It seems they did some comprehensive testing to make sure there are no bugs. Wha...

lscharen · on April 27, 2011

Understand their code.

rogerbraun · on April 27, 2011

They understood it enough to:

  - implement it, although it is extremely complicated
  - test it
  - fix a bug in the algorithm
  - use it to make part of their software 100x faster

lscharen · on April 28, 2011

I think I came away with almost the opposite impression from reading the article.

From my perspective, they did not implement it. Mark Miller and Robert Muir were able to implement the algorithm for the N=1 case, but were stuck until they found the existing Moman code. They did not implement their own code using Moman as a reference implementation, but just used Moman's code to generate the required tables.

From the article, "Not really understanding the Python code, and also neither the paper, we desperately tried to write our own Python code to tap into the various functions embedded in Moman's code". This sounds to me like they did not have a good understanding of the algorithms they were trying to implement.

They did do a fair bit of testing and did uncover a bug in the Moman code base, but, again, they did not fix this bug themselves, but appealed to Jean-Phillipe who then quickly fixed his code -- in effect, they were relying on a third-party.

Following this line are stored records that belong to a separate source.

(** X21 -- the name of the blob.  The last part of the storage key, made
    from the file name the client sent, is never empty, has no space, and
    has no slash unless it is the single slash that [filepath.Base] returns
    for a name made of slashes only: a file name cannot move the blob to
    another note's prefix. *)
Theorem safeName_clean (fh : FileHeader) :
  safeName fh <> ""
  /\ contains space (safeName fh) = false
  /\ (contains slash (safeName fh) = true -> safeName fh = "/").
Proof.
  unfold safeName. split; [| split].
  - pose proof (Base_nonempty (Filename fh)) as Hb.
    destruct (Base (Filename fh)); [contradiction Hb; reflexivity | discriminate].
  - apply contains_ReplaceAllSpace_space.
  - rewrite contains_ReplaceAllSpace_slash. intros Hs.
    rewrite (Base_slash _ Hs). reflexivity.
Qed.

End KeySanitisation.

(* ===================================================================== *)
(** ** Pagination *)
(* ===================================================================== *)

Section PaginationBounds.
Import pagination.
Context `{!Scanner}.

Lemma wrap_small (z : Z) : minInt <= z <= maxInt -> wrap z = z.
Proof.
  unfold wrap, minInt, maxInt. intros Hz.
  rewrite Z.mod_small by lia. lia.
Qed.

Lemma wrap_int (z : Z) : minInt <= wrap z <= maxInt.
Proof.
  unfold wrap, minInt, maxInt.
  pose proof (Z.mod_pos_bound (z + 2 ^ 63) (2 ^ 64) ltac:(lia)). lia.
Qed.

Lemma intQuery_int (query : gmap string string) (key : string) (defaultVal : Z) :
  minInt <= defaultVal <= maxInt ->
  minInt <= intQuery query key defaultVal <= maxInt.
Proof.
  intros Hd. unfold intQuery. cbv zeta.
  destruct (_ =? 0); [exact Hd |].
  destruct (query !! key); [apply Sscanf_d_int | unfold minInt, maxInt; lia].
Qed.

Lemma Pagination_sizes (query : gmap string string) :
  1 <= snd (fst (Pagination query)) <= 100.
Proof.
  unfold Pagination. cbv zeta. cbn [fst snd].
  set (s := intQuery query "pageSize" 20).
  destruct (Z.ltb_spec s 1); cbn [orb]; [lia |].
  rewrite Z.gtb_ltb. destruct (Z.ltb_spec 100 s); lia.
Qed.

(** X22 -- the bounds of a page request.  Whatever the query string and
    whatever the scanner reads from it, [Pagination] returns a page of at
    least 1, a page size between 1 and 100, and an offset that is the
    product of [page - 1] and the page size in the arithmetic of [int]:
    exact, and not negative, as long as the product fits an [int]. *)
Theorem Pagination_bounds (query : gmap string string) :
  let page := fst (fst (Pagination query)) in
  let pageSize := snd (fst (Pagination query)) in
  let offset := snd (Pagination query) in
  1 <= page <= maxInt
  /\ 1 <= pageSize <= 100
  /\ minInt <= offset <= maxInt
  /\ ((page - 1) * pageSize <= maxInt -> offset = (page - 1) * pageSize /\ 0 <= offset).
Proof.
  unfold Pagination. cbv zeta. cbn [fst snd].
  pose proof (intQuery_int query "page" 1 ltac:(unfold minInt, maxInt; lia)) as Hp.
  pose proof (intQuery_int query "pageSize" 20 ltac:(unfold minInt, maxInt; lia)) as Hs.
  set (p := intQuery query "page" 1) in *.
  set (s := intQuery query "pageSize" 20) in *.
  assert (Hpage : 1 <= (if p <? 1 then 1 else p) <= maxInt).
  { destruct (Z.ltb_spec p 1); unfold maxInt in *; lia. }
  assert (Hsize : 1 <= (if (s <? 1) || (s >? 100) then 20 else s) <= 100).
  { destruct (Z.ltb_spec s 1); cbn [orb]; [lia |].
    rewrite Z.gtb_ltb. destruct (Z.ltb_spec 100 s); lia. }
  split; [exact Hpage |]. split; [exact Hsize |]. split; [apply wrap_int |].
  intros Hfit. rewrite wrap_small; [split; [reflexivity | nia] |].
  unfold minInt. split; [nia | exact Hfit].
Qed.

And, yes, they did apply the end result to make fuzzy searching a lot faster, which is a good and practical end. It took a lot of effort on the Lucene's team part to get this feature implemented, but that does not mean that anyone has a good understanding of the end result.

In short, I don't get the impression that anyone on the Lucene team could give a 1 hour talk on implementing the Klaus Schulz and Stoyan Mihov paper to a formal language and automata audience.